On economic issues, Obama promises to raise taxes on people earning more than $250,000 a year, impose a temporary freeze on some foreclosures, and give workers facing hardships penalty-free withdrawals from their retirement funds. McCain, on the other hand, promises to set aside $300 billion of the federal bailout plan to buy mortgages and allow people to renegotiate with their banks and remain in their homes.
The governor's race
Meanwhile, Missouri's gubernatorial race has experienced its own roller coaster effect. Gov. Matt Blunt surprised even those Republicans closest to him when he announced he would not seek re-election. Instead of closing ranks around a consensus candidate, the Republicans had a spirited -- some would say, even mean-spirited -- primary, with state Treasurer Sarah Steelman trying to defeat the less well-known but establishment supported U.S. Rep. Kenny Hulshof.

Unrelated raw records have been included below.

(* ===== verification/Ext2Bugs.v ===== *)
(** * Defects of the ext2 file system

    Runs of the operations of [Ext2] on the small file system of that file, with no failing request, in
    which the outcome is not what the operation is meant to do. *)

From S2P Require Import Prelude Bytes Ext2Dir Ext2.
Import Ext2Dir Ext2.

Module Ext2Bugs.

Definition free_blocks : T Z := sb ← get_sb; mret (s_free_blocks_count sb).
Definition free_inodes : T Z := sb ← get_sb; mret (s_free_inodes_count sb).

Abbreviation create := (ext2_create never_fails sample_fs).
Abbreviation mkdir := (ext2_mkdir never_fails sample_fs).
Abbreviation write := (ext2_write never_fails sample_fs).
Abbreviation read := (ext2_read never_fails sample_fs).
Abbreviation truncate := (ext2_truncate never_fails sample_fs).
Abbreviation unlink := (ext2_unlink never_fails sample_fs).
Abbreviation rename := (ext2_rename never_fails sample_fs).
Abbreviation list_dir := (ext2_list_dir never_fails sample_fs).
Abbreviation stat := (ext2_stat_full never_fails sample_fs).

(** A byte behind the indirect range takes three blocks. [ext2_truncate] gives none of them back, and when
    the file grows again the byte from before the truncation is in it. *)
Example truncate_keeps_doubly_indirect :
  ((i ← create [47; 97] 0 0;
    before ← free_blocks;
    _ ← write i ((12 + 256) * 1024) [77];
    _ ← truncate i;
    after ← free_blocks;
    _ ← write i ((12 + 256) * 1024 + 1) [78];
    r ← read i ((12 + 256) * 1024) 2;
    mret (before - after, r)) sample_st).1 = Ok (3, (2, [77; 78])).
Proof. by vm_compute. Qed.

(** Removing a directory leaves its inode, with a link count of 1, and its block allocated. *)
Example unlink_directory_leaks :
  ((b ← free_blocks; n ← free_inodes;
    i ← mkdir [47; 97] 0 0;
    _ ← unlink [47; 97];
    b' ← free_blocks; n' ← free_inodes; s ← stat i;
    mret (b - b', n - n', st_nlink s)) sample_st).1 = Ok (1, 1, 1).
Proof. by vm_compute. Qed.

(** A directory can be renamed into itself, and is then reachable from nowhere. *)
Example rename_into_itself :
  ((i ← mkdir [47; 97] 0 0;
    _ ← rename [47; 97] [47; 97; 47; 98];
    root ← list_dir 2 100 0; sub ← list_dir i 100 0;
    mret (root, sub)) sample_st).1 = Ok ((0, [0]), (2, [98; 10; 0])).
Proof. by vm_compute. Qed.

(** A file of 13 blocks whose first 12 blocks are a hole reads as zeros there; when the hole is in the
    indirect range instead, the read stops at it. *)
Example read_stops_at_missing_indirect :
  ((i ← create [47; 97] 0 0;
    _ ← write i (12 * 1024) [77];
    r ← read i 1000 4;
    j ← create [47; 98] 0 0;
    _ ← write j ((12 + 256) * 1024) [77];
    r' ← read j (12 * 1024) 4;
    mret (r, r')) sample_st).1 = Ok ((4, [0; 0; 0; 0]), (0, [])).
Proof. by vm_compute. Qed.

(** 20 blocks of data and an indirect block are counted as 13 blocks in [i_blocks]. *)
Example i_blocks_counts_pointers :
  ((i ← create [47; 97] 0 0;
    b ← free_blocks;
    n ← write i 0 (zeros (20 * 1024));
    b' ← free_blocks;
    inode ← read_inode never_fails sample_fs i;
    mret (n, b - b', i_blocks inode)) sample_st).1 = Ok (20 * 1024, 21, 26).
Proof. by vm_compute. Qed.

End Ext2Bugs.
Lemma hoare_proc_at q : hoare wf (proc_at q) (fun x k => (q = p -> proc_ok x) /\ wf k).
Proof. apply hoare_gets. intros k Hk. split; [intros ->; apply Hk|done]. Qed.

Lemma hoare_table : hoare wf (table p) (fun x k => table_ok x /\ wf k).
Proof. apply hoare_gets. intros k Hk. split; [apply Hk|done]. Qed.

Lemma hoare_on_table {A} (f : fd_table_t -> A * fd_table_t) (F : A -> Prop) :
  (forall x, table_ok x -> table_ok (f x).2 /\ F (f x).1) -> hoare wf (on_table p f) (fun a k => F a /\ wf k).
Proof.
  intros Hf. eapply hoare_seq; [apply hoare_table|]. intros x Hx. destruct (Hf x Hx) as [H1 H2]. destruct (f x) as [a x']. cbn [fst snd] in *.
  apply (hoare_bind _ _ _ (fun _ => wf)); [|intros _; by apply hoare_ret]. intros k Hk. cbn. apply (wf_procs H c k); [done|]. by apply procs_step_upd.
Qed.

Lemma hoare_free_fd fd : hoare wf (free_fd p fd) (fun _ => wf).
Proof.
  eapply hoare_mono; [apply (hoare_on_table _ (fun _ => True))|done|by intros ? ? []]. intros x Hx. split; [by apply table_ok_free|done].
Qed.

Lemma hoare_pipes {A} (f : Pipe.s_pipes -> A * Pipe.s_pipes) (F : A -> Prop) :
  (forall x, pipes_ok x -> pipes_ok (f x).2 /\ F (f x).1) -> hoare wf (on_pipes f) (fun a k => F a /\ wf k).
Proof.
  intros Hf k Hk. destruct (Hf _ (kw_pipes _ _ _ Hk)) as [H1 H2]. unfold on_pipes. destruct (f _) as [a x]. split; [done|].
  apply (wf_procs H c k); [done|]. by apply procs_step_pipes.
Qed.

Lemma hoare_net {A} (f : NetStack.stack -> A * NetStack.stack) (F : A -> Prop) :
  (forall x, net_ok x -> net_ok (f x).2 /\ F (f x).1) -> hoare wf (on_net f) (fun a k => F a /\ wf k).
Proof.
  intros Hf k Hk. destruct (Hf _ (kw_net _ _ _ Hk)) as [H1 H2]. unfold on_net. destruct (f _) as [a x]. split; [done|]. by apply wf_net.
Qed.

Lemma hoare_net_poll {A} (f : NetStack.stack -> option (A * NetStack.stack)) (F : A -> Prop) :
  (forall x, net_ok x -> exists a x', f x = Some (a, x') /\ net_ok x' /\ F a) -> hoare wf (on_net_poll f) (fun a k => F a /\ wf k).
Proof.
  intros Hf k Hk. destruct (Hf _ (kw_net _ _ _ Hk)) as (a & x & E & H1 & H2). unfold on_net_poll. rewrite E. split; [done|]. by apply wf_net.
Qed.

Lemma hoare_from_user src len : 0 <= len -> hoare wf (from_user src len) (fun '(b, l) k => (bytes l /\ (b = true -> blen l = len)) /\ wf k).
Proof.
  intros Hl. apply hoare_gets. intros k Hk. pose proof (copy_from_user_ok (um k) src len (kw_um _ _ _ Hk) Hl) as Hc.
  destruct (copy_from_user _ _ _). by split.
Qed.

Lemma hoare_to_user dst l : bytes l -> hoare wf (to_user dst l) (fun _ => wf).
Proof.
  intros Hl k Hk. unfold to_user. pose proof (copy_to_user_ok (uw k) (um k) dst l (kw_um _ _ _ Hk) Hl) as Hc.
  destruct (copy_to_user _ _ _ _). by apply wf_mem.
Qed.

Lemma hoare_serial_write l : hoare wf (serial_write l) (fun _ => wf).
Proof. apply hoare_modify. intros k Hk. by apply wf_tty_out. Qed.

Lemma hoare_serial_read : hoare wf serial_read_char (fun x k => is_u8 x /\ wf k).
Proof.
  intros k Hk. unfold serial_read_char. pose proof (kw_tty _ _ _ Hk) as Hy. destruct (tty_in k) as [|x l]; [done|].
  apply Forall_cons in Hy as [Hx Hl]. split; [done|]. by apply wf_tty_in.
Qed.

(** A path argument, as long as the file system's functions allow. *)
Definition path_short (a : Z) (k : kernel) : Prop :=
  blen (Vfs.canon (Vfs.full_path (cstr_of c) (cstr_of (strncpy_from_user (um k) a 512).2))) <= 256.

Lemma hoare_path {A} (e : A) a (f : list Z -> K kernel A) P Q : (forall k, P k -> Q e k) ->
  (forall k, P k -> wf k /\ path_short a k) -> (forall path, short c path -> hoare P (f path) Q) -> hoare P (with_string e a 512 f) Q.
Proof.
  intros He HP Hf k Hk. destruct (HP k Hk) as [Hw Hs]. unfold with_string, string_from_user. unfold mbind, K_bind, gets.
  pose proof (strncpy_from_user_bytes (um k) a 512 (kw_um _ _ _ Hw)) as Hb. unfold path_short in Hs.
  destruct (strncpy_from_user (um k) a 512) as [r path]. cbn [snd] in *. destruct (r <? 0); [by apply He|]. by apply Hf.
Qed.

Lemma hoare_path1 {A} (e : A) a (f : list Z -> K kernel A) Q : (forall k, wf k -> Q e k) ->
  (forall path, short c path -> hoare wf (f path) Q) -> hoare (fun k => wf k /\ path_short a k) (with_string e a 512 f) Q.
Proof.
  intros He Hf. apply hoare_path; [by intros k []; apply He|done|]. intros path Hp. eapply hoare_mono; [by apply Hf|by intros k []|done].
Qed.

Attorney General Jay Nixon, a Democrat, made his gubernatorial campaign a referendum on Gov. Matt Blunt's cuts in Medicaid benefits -- and barely changed course even after Blunt, a Republican, declared he would not seek re-election. Nixon, a Democrat, promises to restore the cuts by drawing down millions of federal matching dollars for states that invest more of their money in health care for the needy.
Hulshof disagrees. Instead of promising to spend more on Medicaid-like programs, Hulshof, a Republican, has campaigned on using a market-based approach of allowing Missourians to buy into health care that he said would be affordable and accessible.
Nixon also has linked Hulshof to Blunt's economic policies, saying Missouri has lost more jobs in a year than the number lost by all border states combined. Hulshof points to studies showing that Missouri's record for creating jobs has improved under Blunt's policies.
On education, Nixon wants to make college affordable by expanding the number of students qualifying for free tuition, while Hulshof promises to increase state appropriations for higher education as a way of reducing the cost of tuition.
The federal and state campaigns have been improbable in many ways and filled with precedents. For the first time, an African American heads the ticket of a major political party. And no matter which party wins, either an African American or a woman will serve as president or vice president.
Yet, despite the historic nature of the election, voters are expected to be motivated by less lofty -- and more down-to-earth -- concerns. The mantra dominating Bill Clinton's first run for the White House applies again this time, perhaps even more.
The smartest candidate -- and likely the winning candidate -- may be the one who's best remembered, "It's the economy, stupid."